Department of Molecular Endocrinology, National Institute for Research in Reproductive Health (ICMR-NIRRH), Mumbai, Maharashtra, India.
Fertility Clinic and IVF Center, Mumbai, Maharashtra, India.
Mol Hum Reprod. 2022 Jun 30;28(7). doi: 10.1093/molehr/gaac019.

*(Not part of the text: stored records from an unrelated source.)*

Lemma ask_fence_without_newline_witness :
  @ask (Services.with_complete Services.only_fence) Demo.p0
    (cps "How many clients?") None 2 (Services.w0 Services.only_fence)
  = (inl IndexError,
     @World (Services.with_complete Services.only_fence)
       (heap (Services.w0 Services.only_fence))
       (log (Services.w0 Services.only_fence)
        ++ [EvComplete
              (code_gen_messages (p_schema Demo.p0) (cps "How many clients?")
                 (Some (default [] None)))
              (inr (FENCE ++ cps "python"))])
         (builtins (Services.w0 Services.only_fence))).
Proof.
  apply (@ask_fence_without_newline (Services.with_complete Services.only_fence)).
  - lia.
  - reflexivity.
  - vm_compute. reflexivity.
  - intros H. apply list_elem_of_In in H. vm_compute in H.
    repeat (destruct H as [H|H]; [discriminate|]). exact H.
Defined.

Lemma ask_service_failure_witness :
  @ask (Services.with_complete Services.down) Demo.p0
    (cps "How many clients?") None 2 (Services.w0 Services.down)
  = (inl (PyExn true (cps "groq.APIConnectionError: Connection error.")),
     @World (Services.with_complete Services.down)
       (heap (Services.w0 Services.down))
       (log (Services.w0 Services.down)
        ++ [EvComplete
              (code_gen_messages (p_schema Demo.p0) (cps "How many clients?")
                 (Some (default [] None)))
              (inl (PyExn true (cps "groq.APIConnectionError: Connection error.")))])
         (builtins (Services.w0 Services.down))).
Proof.
  apply (@ask_service_failure (Services.with_complete Services.down)).
  - lia.
  - reflexivity.
Defined.

Section AskSuccess.
Context `{E : Externals}.

Lemma execute_code_no_result (self : pipeline) (code : pystr) (w : world) :
  loaded self w -> runs_without_result code ->
  exists ns out w',
    _execute_code self code w = (inr (VStr NO_RESULT, None), w')
    /\ log w' = log w ++ [EvExec (_sanitize_code code) ns out]
    /\ loaded self w'.
Proof.
  intros Hl Hrun.
  destruct (exec_namespace_loaded self w Hl)
    as (safe & c & i & l & w1 & Hns & Hlog & Hp & _).
  destruct (Hrun safe c i l (heap w1)) as (ns' & written & Hx & Hres).
  exists (namespace_of safe c i l), (Finished ns').
  unfold _execute_code, bind, exec, ret. rewrite Hns, Hx, Hres.
  eexists. split; [reflexivity|]. cbn [log]. split; [rewrite Hlog; reflexivity|].
  apply exec_preserves_loaded. eapply loaded_preserved; eauto.
Qed.
(** What one iteration does, read off a successful run of the body:
    the layer is skipped, or it is the source layer, or the ray is
    already being traced. *)
Lemma loop_body_inv (a d : value) (l : layer) (next : option layer)
  (s : loop_state) (c : control) :
  loop_body a d l next s = Ok c ->
  exists is_exist b t th0,
    is_layer_exist_source l d = Ok is_exist /\
    getitem l 1 = Ok b /\ getitem l 0 = Ok t /\
    get_thickness b t = Ok th0 /\
    ((is_exist = false /\ existing_counter s = 0%nat /\ c = Next s) \/
     (is_exist = true /\ existing_counter s = 0%nat /\
      exists th, get_thickness b d = Ok th /\ emitted a th l next s 1 c) \/
     (existing_counter s <> 0%nat /\
      emitted (cur_angle s) th0 l next s (existing_counter s) c)).
Proof.
  unfold loop_body. intros H.
  bind_inv H. rename a0 into is_exist, E into Hexist.
  bind_inv H. rename a0 into b, E into Hb.
  bind_inv H. rename a0 into t, E into Ht.
  bind_inv H. rename a0 into th0, E into Hth0.
  exists is_exist, b, t, th0. repeat (split; [assumption |]).
  destruct (Nat.eqb (existing_counter s) 0) eqn:Ec.
  - apply Nat.eqb_eq in Ec. destruct is_exist; simpl in H.
    + right; left. repeat (split; [auto |]).
      bind_inv H. rename a0 into th. bind_inv E. rewrite Hb in E0.
      injection E0 as <-. exists th. split; [assumption |].
      rewrite Ec in H. apply emitted_inv. exact H.
    + left. rewrite Ec in H. simpl in H. repeat split; congruence.
  - apply Nat.eqb_neq in Ec. right; right. split; [assumption |].
    rewrite andb_false_r in H. cbv zeta in H.
    replace (negb is_exist && Nat.eqb (existing_counter s) 0) with false in H.
    2:{ apply Nat.eqb_neq in Ec. rewrite Ec, andb_false_r. reflexivity. }
    bind_inv H. injection E as <-. apply emitted_inv. exact H.
Qed.

(** Once the source layer is behind, every layer emits: the entries
    appended to the state are those of a [traversal]. *)
Lemma trace_loop_tracing (a d : value) (rest : list layer) :
  forall (l : layer) (s s' : loop_state),
    existing_counter s <> 0%nat ->
    trace_loop a d (l :: rest) s = Ok s' ->
    exists b t th lv lab,
      getitem l 1 = Ok b /\ getitem l 0 = Ok t /\
      get_thickness b t = Ok th /\
      traversal (cur_angle s) th l rest lv lab /\
      layers_values s' = layers_values s ++ lv /\
      label_values s' = label_values s ++ lab.
Proof.
  induction rest as [| l' rest IH]; intros l s s' Hc H;
    cbn [trace_loop] in H; bind_inv H; rename a0 into c;
    apply loop_body_inv in E;
    destruct E as (is_exist & b & t & th0 & _ & Hb & Ht & Hth & Hcase);
    destruct Hcase as [(_ & Hz & _) | [(_ & Hz & _) | (_ & Hem)]];
    try contradiction;
    destruct Hem as (x & time & Hseg & Hem); cbn in Hem;
    exists b, t, th0.
  - subst c. cbn in H. injection H as <-.
    exists [(x, th0)], [(cur_angle s, time)]. cbn.
    repeat (split; [assumption || reflexivity |]).
    split; [| split; reflexivity]. constructor. assumption.
  - destruct Hem as (cur' & Href & ->).
    destruct (py_eq cur' (VInt (-2))) eqn:Eq.
    + injection H as <-.
      exists [(x, th0)], [(cur_angle s, time)]. cbn.
      repeat (split; [assumption || reflexivity |]).
      split; [| split; reflexivity].
      eapply traversal_break; eassumption.
    + apply IH in H; [| exact Hc].
      destruct H as (b' & t' & th' & lv & lab & Hb' & Ht' & Hth' & Htr & Hlv & Hlab).
      cbn in Htr, Hlv, Hlab.
      exists ((x, th0) :: lv), ((cur_angle s, time) :: lab).
      repeat (split; [assumption |]).
      split; [eapply traversal_next; eassumption |].
      rewrite Hlv, Hlab, <- !app_assoc. split; reflexivity.
Qed.
(** The middleware [isAuthenticated] (and [isTeacher], which has the same
    text): [req.user] is the first user of the store; a store without users
    gets a test user first. *)
Definition isAuthenticated (now : Z) (s : MemStorage) : User.t * MemStorage :=
  match getUsers s with
  | user :: _ => (user, s)
  | [] =>
      createUser now
        (InsertUser.mk "admin" "password" "admin@example.com"
           "مدير النظام" (Some "teacher")) s
  end.

(** [GET /api/exams/code/:shareCode] *)
Definition getExamByCodeRoute (shareCode : string) (s : MemStorage)
  : Response Exam.t :=
  if (shareCode =? "")%string then Failed 400 "رمز المشاركة مطلوب"
  else
    match getExamByShareCode shareCode s with
    | None => Failed 404 "لم يتم العثور على اختبار بهذا الرمز"
    | Some exam =>
        if negb (Exam.status exam =? "active")%string
        then Failed 403 "هذا الاختبار غير متاح حالياً"
        else Sent 200 exam
    end.

(** [GET /api/attempts/:id]: the attempt and its answers. *)
Definition getAttemptRoute (user : User.t) (attemptId : Z) (s : MemStorage)
  : Response (ExamAttempt.t * list Answer.t) :=
  match getExamAttempt attemptId s with
  | None => Failed 404 "Attempt not found"
  | Some attempt =>
      match getExam (ExamAttempt.examId attempt) s with
      | None => Failed 404 "Exam not found"
      | Some exam =>
          if (User.role user =? "student")%string
             && negb (ExamAttempt.userId attempt =? User.id user)
          then Failed 403 "Forbidden"
          else if (User.role user =? "teacher")%string
                  && negb (Exam.userId exam =? User.id user)
          then Failed 403 "Forbidden"
          else Sent 200 (attempt, getAnswersByAttempt attemptId s)
      end
  end.

(** An entry of [GET /api/grading-requests]: the request with its answer,
    question, exam and student. *)
Module RequestView.
Record t := mk {
  request : GradingRequest.t; answer : Answer.t;
  question : option Question.t; exam : Exam.t; student : option User.t }.
End RequestView.

(** The loop of [GET /api/grading-requests] over the pending requests: a
    request whose answer, attempt or exam is missing, or whose exam is
    someone else's, is skipped with [continue]. *)
Fixpoint filteredRequests (user : User.t) (s : MemStorage)
  (pendingRequests : list GradingRequest.t) : list RequestView.t :=
  match pendingRequests with
  | [] => []
  | request :: rest =>
      match getAnswer (GradingRequest.answerId request) s with
      | None => filteredRequests user s rest
      | Some answer =>
          match getExamAttempt (Answer.attemptId answer) s with
          | None => filteredRequests user s rest
          | Some attempt =>
              match getExam (ExamAttempt.examId attempt) s with
              | None => filteredRequests user s rest
              | Some exam =>
                  if negb (Exam.userId exam =? User.id user)
                  then filteredRequests user s rest
                  else
                    RequestView.mk request answer
                      (getQuestion (Answer.questionId answer) s) exam
                      (getUser (ExamAttempt.userId attempt) s)
                    :: filteredRequests user s rest
              end
          end
      end
  end.

(** [GET /api/grading-requests] *)
Definition getGradingRequestsRoute (user : User.t) (s : MemStorage)
  : Response (list RequestView.t) :=
  Sent 200 (filteredRequests user s (getPendingGradingRequests s)).

(** ** Requests and reachable stores *)

(** The routes that write to the store, each with the inputs its handler
    reads.  The read-only routes leave the store as it is; so does the
    middleware, which adds a user only to a store without users, and the
    constructor has already made one. *)
Inductive Request :=
| PostRegister (now : Z) (body : InsertUser.t)
| PostExam (now : Z) (code : string) (user : User.t) (body : ExamBody.t)
| PutExam (user : User.t) (examId : Z) (body : PartialExam.t)
    (upload : option string)
| DeleteExam (user : User.t) (examId : Z)
| PostQuestion (user : User.t) (examId : Z) (body : InsertQuestion.t)
| PutQuestion (user : User.t) (questionId : Z) (body : PartialQuestion.t)
| DeleteQuestion (user : User.t) (questionId : Z)
| PostAttempt (now : Z) (user : User.t) (examId : Z)
| PutAttemptComplete (now : Z) (user : User.t) (attemptId : Z)
| PostAnswer (user : User.t) (attemptId questionId : Z) (answer : string)
| PutAnswerGrade (user : User.t) (answerId : Z) (score : option Z)
    (isCorrect : bool)
| PostGradingRequest (now : Z) (user : User.t) (answerId : Z)
    (comment : option string)
| PutGradingRequest (now : Z) (user : User.t) (requestId : Z)
    (status : string) (comment : option string) (score : option Z).

(** The store after a request has been handled. *)
Definition handle (r : Request) (s : MemStorage) : MemStorage :=
  match r with
  | PostRegister now body => snd (postRegister now body s)
  | PostExam now code user body => snd (postExam now code user body s)
  | PutExam user examId body upload => snd (putExam user examId body upload s)
  | DeleteExam user examId => snd (deleteExamRoute user examId s)
  | PostQuestion user examId body => snd (postQuestion user examId body s)
  | PutQuestion user questionId body =>
      snd (putQuestion user questionId body s)
  | DeleteQuestion user questionId => snd (deleteQuestionRoute user questionId s)
  | PostAttempt now user examId => snd (postAttempt now user examId s)
  | PutAttemptComplete now user attemptId =>
      snd (putAttemptComplete now user attemptId s)
  | PostAnswer user attemptId questionId answer =>
      snd (postAnswer user attemptId questionId answer s)
  | PutAnswerGrade user answerId score isCorrect =>
      snd (putAnswerGrade user answerId score isCorrect s)
  | PostGradingRequest now user answerId comment =>
      snd (postGradingRequest now user answerId comment s)
  | PutGradingRequest now user requestId status comment score =>
      snd (putGradingRequest now user requestId status comment score s)
  end.

(** The store after a sequence of requests, handled one after another. *)
Definition run (rs : list Request) (s : MemStorage) : MemStorage :=
  fold_left (fun st r => handle r st) rs s.

(** A store is reachable when the routes produce it from a fresh one. *)
Inductive reachable : MemStorage -> Prop :=
| reachable_new (now : Z) : reachable (newMemStorage now)
| reachable_handle (r : Request) (s : MemStorage) :
    reachable s -> reachable (handle r s).

(** ** Invariants of the store *)

(** Every record sits under its own [id], and no key occurs twice. *)
Definition keyed {V : Type} (id : V -> Z) (m : JsMap.t V) : Prop :=
  NoDup (JsMap.keys m) /\ Forall (fun kv => id (snd kv) = fst kv) m.

(** Every key is below the counter that hands out the next one. *)
Definition below {V : Type} (n : Z) (m : JsMap.t V) : Prop :=
  Forall (fun k => k < n) (JsMap.keys m).

(** At most one attempt in progress for a user and an exam. *)
Definition one_in_progress (m : JsMap.t ExamAttempt.t) : Prop :=
  forall a b,
    In a (JsMap.values m) -> In b (JsMap.values m) ->
    ExamAttempt.userId a = ExamAttempt.userId b ->
    ExamAttempt.examId a = ExamAttempt.examId b ->
    ExamAttempt.completedAt a = None -> ExamAttempt.completedAt b = None ->
    ExamAttempt.id a = ExamAttempt.id b.

Record store_ok (s : MemStorage) : Prop := mkStoreOk {
  ok_answers : keyed Answer.id (answers s);
  ok_attempts : keyed ExamAttempt.id (examAttempts s);
  ok_attempt_ids : below (attemptIdCounter s) (examAttempts s);
  ok_in_progress : one_in_progress (examAttempts s) }.

(** The plain sum of a list of integers, against which the [reduce] calls
    of the routes are stated. *)
Definition total (l : list Z) : Z := fold_right Z.add 0 l.

(** The sum as the [reduce] calls compute it, from the left in numbers. *)
Definition js_total (l : list Z) : Z := fold_left js_add l 0.

(** Integers whose sizes add up to at most [2^53]: every sum of some of
    them is held exactly. *)
Definition safe (l : list Z) : Prop := total (map Z.abs l) <= 2 ^ 53.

Peripheral and tissue-specific alterations in global DNA methylation (5-methylcytosine (5mC)) and DNA hydroxymethylation (5-hydroxymethylcytosine (5hmC)) profiles have been identified as both biomarkers for disease prediction and as hallmarks of dysregulated localized gene networks. Global and gene-specific epigenetic alterations in the 5mC profiles have shown widespread implications in the etiology of polycystic ovary syndrome (PCOS). However, there has been no study in PCOS that integrates the quantification of 5mC and 5hmC signatures alongside the expression levels of DNA methylating and demethylating enzymes as respective indicators of methylation and demethylation pathways. Having previously shown that the 5mC signatures are not substantially altered in PCOS, we assessed the global 5hmC levels in peripheral blood leukocytes and cumulus granulosa cells (CGCs) of 40 controls and 40 women with PCOS. This analysis revealed higher 5hmC levels in CGCs of PCOS women, indicating a more dominant demethylation pathway. Furthermore, we assessed the transcript and protein expression levels of DNA demethylating and methylating enzymes, i.e. ten-eleven translocation methylcytosine dioxygenases (TET1, TET2, TET3) and DNA methyltransferases (DNMT1, DNMT3A and DNMT3B), respectively, in CGCs. The relative transcript and protein expression levels of all three TETs were found to be higher in women with PCOS, and the TET mRNA expression profiles were positively correlated with 5hmC levels in CGCs. Also, all three DNMT genes showed altered transcript expression in PCOS, although only the downregulated DNMT3A transcript was correlated with decreasing 5mC levels. At the protein level, the expression of DNMT1 (maintenance methylation enzyme) was higher, while that of DNMT3A (de novo methylation enzyme) was found to be lower in PCOS compared to controls. Overall, these results indicate that DNA methylation changes in CGCs of PCOS women may arise partly due to intrinsic alterations in the transcriptional regulation of TETs and DNMT3A.
外周组织和组织特异性的全基因组 DNA 甲基化(5-甲基胞嘧啶(5mC))和 DNA 羟甲基化(5-羟甲基胞嘧啶(5hmC))谱的改变已被鉴定为疾病预测的生物标志物,也是失调的局部基因网络的特征。5mC 谱中的全基因组和基因特异性表观遗传改变在多囊卵巢综合征(PCOS)的发病机制中具有广泛的影响。然而,在 PCOS 中,没有研究将 5mC 和 5hmC 特征的定量与 DNA 甲基化和去甲基化酶的表达水平相结合,作为甲基化和去甲基化途径的各自指标。我们之前已经表明,PCOS 中 5mC 特征没有明显改变,因此我们评估了 40 名对照和 40 名 PCOS 妇女的外周血白细胞和卵丘颗粒细胞(CGC)中的全基因组 5hmC 水平。这项分析显示 PCOS 妇女的 CGC 中 5hmC 水平更高,表明去甲基化途径更为活跃。此外,我们评估了 DNA 去甲基化和甲基化酶的转录和蛋白表达水平,即 ten-eleven translocation methylcytosine dioxygenases(TET1、TET2、TET3)和 DNA methyltransferases(DNMT1、DNMT3A 和 DNMT3B)。发现 PCOS 妇女的所有三种 TET 的相对转录和蛋白表达水平都较高,TET mRNA 表达谱与 CGC 中的 5hmC 水平呈正相关。此外,PCOS 中所有三种 DNMT 基因的转录表达都发生了改变,尽管只有下调的 DNMT3A 转录与 5mC 水平降低相关。在蛋白水平上,DNMT1(维持甲基化酶)的表达更高,而 DNMT3A(从头甲基化酶)的表达则低于对照组。总的来说,这些结果表明 PCOS 妇女的 CGC 中 DNA 甲基化的改变可能部分是由于 TET 和 DNMT3A 的转录调控内在改变所致。